Every year without fail (save for global pandemic years) April 20 elicits massive sales at smoke shops and runs on snack sections in every grocery store; Sunset Beach becomes host to a massive smoke-sesh party including an open-air concert from a notable rap artist. Yet, for all of the tolerance that marijuana seemingly enjoys it can’t shake the perception of bad behaviour attributed to its diehard fans. In classic movies like Half Baked the characters are depicted as bumbling fools permanently in the clutches of a weed haze. These types of imageries (for better or for worse) have cloaked marijuana usage in an image of immaturity. However, real-life pot smokers come in various packages from dedicated jiu-jitsu practitioners to office workers who are more than capable of maintaining healthy adult responsibilities. The reality of weed smoking is that it no longer exists solely for the permanently stupefied basement dwellers depicted in movies. Indeed, most people have coworkers or close acquaintances that blaze while maintaining professionality.

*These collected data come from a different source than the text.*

(** C5, as the code has it.  A joined row whose [bid_ex2] is null has a null
    deviation.  [max], [min] and [mean] of the deviation, the cycle count and
    the share of time above each threshold are those of the series without
    that row, and so are the fields of the record computed from them.  For
    [zero_crossings] the row is not left out: it is no crossing and the row
    after it is none either, so that the count is that of the series without
    the row, less one when the rows before and after it flip sign.  A null
    row in the last position leaves no record; elsewhere the series still
    yields one whenever its last deviation is defined.  A zero [bid_ex2] is
    not guarded: the deviation of such a row is defined and is an infinity
    or NaN. *)
Theorem C5_null_denominator_excluded :
  forall (pre post : list Joined.t) (row : Joined.t)
         (thresholds : option (list float)) (zero_threshold : float),
    Joined.bid_ex2 row = None ->
    let joined := pre ++ row :: post in
    let deviation := deviation_column joined in
    let others := deviation_column (pre ++ post) in
    let hidden : Z := if crossing_at others (length pre) then 1 else 0 in
    row_deviation row = None
    /\ nth_error deviation (length pre) = Some None
    /\ (Polars.max deviation = Polars.max others
        /\ Polars.min deviation = Polars.min others
        /\ Polars.mean deviation = Polars.mean others)
    /\ (crossing_at deviation (length pre) = false
        /\ crossing_at deviation (S (length pre)) = false
        /\ count_crossings deviation + hidden = count_crossings others)
    /\ (forall th : float,
           count_complete_cycles (above_column deviation th)
                                 (neutral_column deviation zero_threshold)
           = count_complete_cycles (above_column others th)
                                   (neutral_column others zero_threshold)
           /\ pct_time_above (above_column deviation th)
              = pct_time_above (above_column others th))
    /\ (forall r r' : dict,
           analyze_joined joined thresholds zero_threshold = Ok (Some r) ->
           analyze_joined (pre ++ post) thresholds zero_threshold = Ok (Some r') ->
           Forall (fun k => get r k = get r' k)
                  [ "max_deviation_pct"; "min_deviation_pct"; "deviation_asymmetry";
                    "opportunity_cycles_030bp"; "opportunity_cycles_050bp";
                    "opportunity_cycles_040bp"; "pct_time_above_030bp";
                    "pct_time_above_050bp"; "pct_time_above_040bp" ]%string
           /\ exists z : Z,
               get r "zero_crossings" = Some (VInt z)
               /\ get r' "zero_crossings" = Some (VInt (z + hidden)))
    /\ (forall d : float,
           last deviation None = Some d ->
           (3 <= length (effective_thresholds thresholds))%nat ->
           Z.of_nat (length joined) < 2 ^ 63 ->
           exists r : dict, analyze_joined joined thresholds zero_threshold = Ok (Some r))
    /\ (post = [] ->
        forall r : dict, analyze_joined joined thresholds zero_threshold <> Ok (Some r))
    /\ (forall (zrow : Joined.t) (x z : float),
           Joined.bid_ex1 zrow = Some x ->
           Joined.bid_ex2 zrow = Some z ->
           PrimFloat.is_zero z = true ->
           exists d, row_deviation zrow = Some d /\ PrimFloat.is_finite d = false).
Proof.
  intros pre post row thresholds zero_threshold Hnull joined deviation others hidden.
  assert (Hdev : deviation = deviation_column pre ++ None :: deviation_column post)
    by (apply deviation_column_split; exact Hnull).
  assert (Hoth : others = deviation_column pre ++ deviation_column post)
    by (apply deviation_column_app).
  assert (Hl : length (deviation_column pre) = length pre)
    by (rewrite deviation_column_rows; apply length_map).
  assert (Hnth : nth_error deviation (length pre) = Some None).
  { rewrite Hdev, nth_error_app2 by lia.
    rewrite Hl, Nat.sub_diag. reflexivity. }
  assert (Hcount : count_crossings deviation + hidden = count_crossings others).
  { unfold hidden. rewrite Hdev, Hoth, <- Hl. apply count_crossings_skip_null. }
  assert (Hcols : forall th : float,
             count_complete_cycles (above_column deviation th)
                                   (neutral_column deviation zero_threshold)
             = count_complete_cycles (above_column others th)
                                     (neutral_column others zero_threshold)
             /\ pct_time_above (above_column deviation th)
                = pct_time_above (above_column others th)).
  { intros th. rewrite Hdev, Hoth. split; [apply cycles_skip_null | apply pct_skip_null]. }
  assert (Hagg : Polars.max deviation = Polars.max others
                 /\ Polars.min deviation = Polars.min others
                 /\ Polars.mean deviation = Polars.mean others).
  { rewrite Hdev, Hoth.
    split; [apply max_skip_null | split; [apply min_skip_null | apply mean_skip_null]]. }
  split; [apply row_deviation_null; exact Hnull |].
  split; [exact Hnth |].
  split; [exact Hagg |].
  split; [destruct (crossing_at_null deviation (length pre) Hnth); auto |].
  split; [exact Hcols |].
  split; [| split; [| split]].
  - intros r r' Hr Hr'.
    destruct (analyze_joined_inv _ _ _ _ Hr) as (_ & t & Hrun & ->).
    destruct (analyze_joined_inv _ _ _ _ Hr') as (_ & t' & Hrun' & ->).
    unfold runs_with in Hrun, Hrun'. cbv zeta in Hrun, Hrun'.
    fold joined in Hrun. fold deviation in Hrun. fold others in Hrun'.
    destruct Hrun as (Hmax & Hmin & Hmean & _ & _ & _ & _ & (G0 & G1 & G2)
                      & (C0 & C1 & C2) & (P0 & P1 & P2) & _).
    destruct Hrun' as (Hmax' & Hmin' & Hmean' & _ & _ & _ & _ & (G0' & G1' & G2')
                       & (C0' & C1' & C2') & (P0' & P1' & P2') & _).
    destruct Hagg as (Ea & Eb & Ec).
    rewrite Ea in Hmax. rewrite Eb in Hmin. rewrite Ec in Hmean.
    assert (E0 : t_th0 t = t_th0 t') by congruence.
    assert (E1 : t_th1 t = t_th1 t') by congruence.
    assert (E2 : t_th2 t = t_th2 t') by congruence.
    destruct (Hcols (t_th0 t)) as [Hc0 Hp0].
    destruct (Hcols (t_th1 t)) as [Hc1 Hp1].
    destruct (Hcols (t_th2 t)) as [Hc2 Hp2].
    rewrite Hc0, E0 in C0. rewrite Hc1, E1 in C1. rewrite Hc2, E2 in C2.
    rewrite Hp0, E0 in P0. rewrite Hp1, E1 in P1. rewrite Hp2, E2 in P2.
    destruct (get_global_fields joined t) as (A1 & A2 & A3 & A4 & _).
    destruct (get_global_fields (pre ++ post) t') as (A1' & A2' & A3' & A4' & _).
    destruct (get_threshold_fields joined t)
      as ((F0 & _ & F0p & _) & (F1 & _ & F1p & _) & (F2 & _ & F2p & _)).
    destruct (get_threshold_fields (pre ++ post) t')
      as ((F0' & _ & F0p' & _) & (F1' & _ & F1p' & _) & (F2' & _ & F2p' & _)).
    split.
    + repeat (apply Forall_cons || apply Forall_nil).
      * rewrite A1, A1'. congruence.
      * rewrite A2, A2'. congruence.
      * rewrite A3, A3'. congruence.
      * rewrite F0, F0'. congruence.
      * rewrite F1, F1'. congruence.
      * rewrite F2, F2'. congruence.
      * rewrite F0p, F0p'. congruence.
      * rewrite F1p, F1p'. congruence.
      * rewrite F2p, F2p'. congruence.
    + exists (count_crossings deviation). split.
      * rewrite A4. fold deviation. rewrite sum_bool_crossed. reflexivity.
      * rewrite A4'. fold others. rewrite sum_bool_crossed, Hcount. reflexivity.
  - intros d Hlast Hth Hlen.
    destruct (analyze_joined_succeeds joined thresholds zero_threshold d Hlast Hth Hlen)
      as (t & _ & Hok).
    eauto.
  - intros Hpost r Hr.
    destruct (analyze_joined_inv _ _ _ _ Hr) as (_ & t & Hrun & _).
    destruct (runs_with_last _ _ _ _ Hrun) as [L _].
    fold joined in L. fold deviation in L.
    rewrite Hdev, Hpost in L. cbn [deviation_column ratio_column Polars.map_values map] in L.
    rewrite last_last in L. discriminate L.
  - intros zrow x z. apply row_deviation_zero_denominator.
Qed.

Though various movies have succeeded in spreading the image of marijuana, the most rehabilitating format for marijuana imagery has been music. The Rick James crafted anthem “Mary Jane” with its opening slap bass and violin, stirs an immediate sense of jubilation in the listener. Still other songs like “Smoke Two Joints” by Sublime lay a harder-edged groove and narrative to the green goddess. Even illustrious and multifaceted artists like Bob Marley have had the majority of their legacies subverted and consumed by their fondness for weed. The grand summation of the efforts of these artists has enshrined amongst listeners not only a respect but also an appreciative adoration for marijuana and its stress relieving effects. Simultaneously, songs like “Blueberry Yum Yum” by Ludacris invite even the most zealous opponent on a hazy and circuitous journey for weedhead survival essentials.
Though media has painted potheads en masse as simpletons of the highest degree, it has not dampened the interest in the stickiest of ickies. Whether enshrined in the narratives of Dave Chappelle or Snoop Dogg, weed has become a topic of certain acceptability at least amongst script writers and production houses. The most important step from here on out will be for day-to-day professionals to raise the outlook of day-to-day users.